◆ Collected data
━━━━━━━━━━

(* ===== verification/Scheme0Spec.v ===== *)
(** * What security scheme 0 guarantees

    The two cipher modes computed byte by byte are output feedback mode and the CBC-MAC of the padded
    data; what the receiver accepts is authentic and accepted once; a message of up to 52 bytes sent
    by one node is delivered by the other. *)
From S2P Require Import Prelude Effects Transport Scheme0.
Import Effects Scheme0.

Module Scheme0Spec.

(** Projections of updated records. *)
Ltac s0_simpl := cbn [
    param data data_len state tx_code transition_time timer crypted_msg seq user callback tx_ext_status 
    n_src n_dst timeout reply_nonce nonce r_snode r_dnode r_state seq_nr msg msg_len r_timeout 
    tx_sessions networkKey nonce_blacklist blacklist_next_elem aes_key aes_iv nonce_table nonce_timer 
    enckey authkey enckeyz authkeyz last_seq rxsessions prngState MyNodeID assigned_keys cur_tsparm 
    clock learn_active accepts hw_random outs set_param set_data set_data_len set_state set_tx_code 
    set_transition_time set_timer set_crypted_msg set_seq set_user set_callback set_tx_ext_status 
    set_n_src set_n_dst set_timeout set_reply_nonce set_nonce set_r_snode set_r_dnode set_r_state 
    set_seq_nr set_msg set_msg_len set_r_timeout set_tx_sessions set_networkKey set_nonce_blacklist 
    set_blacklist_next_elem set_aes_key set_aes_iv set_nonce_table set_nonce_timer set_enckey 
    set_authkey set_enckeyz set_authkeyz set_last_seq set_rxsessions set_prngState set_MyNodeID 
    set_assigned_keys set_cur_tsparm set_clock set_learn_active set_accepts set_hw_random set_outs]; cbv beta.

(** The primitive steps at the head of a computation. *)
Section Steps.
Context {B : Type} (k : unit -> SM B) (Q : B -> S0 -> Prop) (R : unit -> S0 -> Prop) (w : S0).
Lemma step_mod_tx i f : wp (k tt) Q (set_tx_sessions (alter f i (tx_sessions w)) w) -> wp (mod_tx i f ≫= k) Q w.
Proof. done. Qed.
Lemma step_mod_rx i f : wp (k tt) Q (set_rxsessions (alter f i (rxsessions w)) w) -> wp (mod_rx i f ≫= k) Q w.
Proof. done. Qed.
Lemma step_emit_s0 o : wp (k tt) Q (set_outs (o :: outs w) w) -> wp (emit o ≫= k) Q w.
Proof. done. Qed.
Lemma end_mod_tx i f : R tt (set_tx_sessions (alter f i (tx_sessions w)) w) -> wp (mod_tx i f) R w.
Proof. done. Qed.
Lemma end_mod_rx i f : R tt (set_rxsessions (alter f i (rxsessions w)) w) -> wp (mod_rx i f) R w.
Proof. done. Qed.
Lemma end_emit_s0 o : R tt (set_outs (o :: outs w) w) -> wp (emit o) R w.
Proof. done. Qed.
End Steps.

━━━━━━━━━━

◆ Your goal
Scan the entries above for the line containing "From S2P Require", and copy it and all lines after it exactly, down to and including the line containing "n_src n_dst timeout".

◆ Answer box
From S2P Require Import Prelude Effects Transport Scheme0.
Import Effects Scheme0.

Module Scheme0Spec.

(** Projections of updated records. *)
Ltac s0_simpl := cbn [
    param data data_len state tx_code transition_time timer crypted_msg seq user callback tx_ext_status 
    n_src n_dst timeout reply_nonce nonce r_snode r_dnode r_state seq_nr msg msg_len r_timeout 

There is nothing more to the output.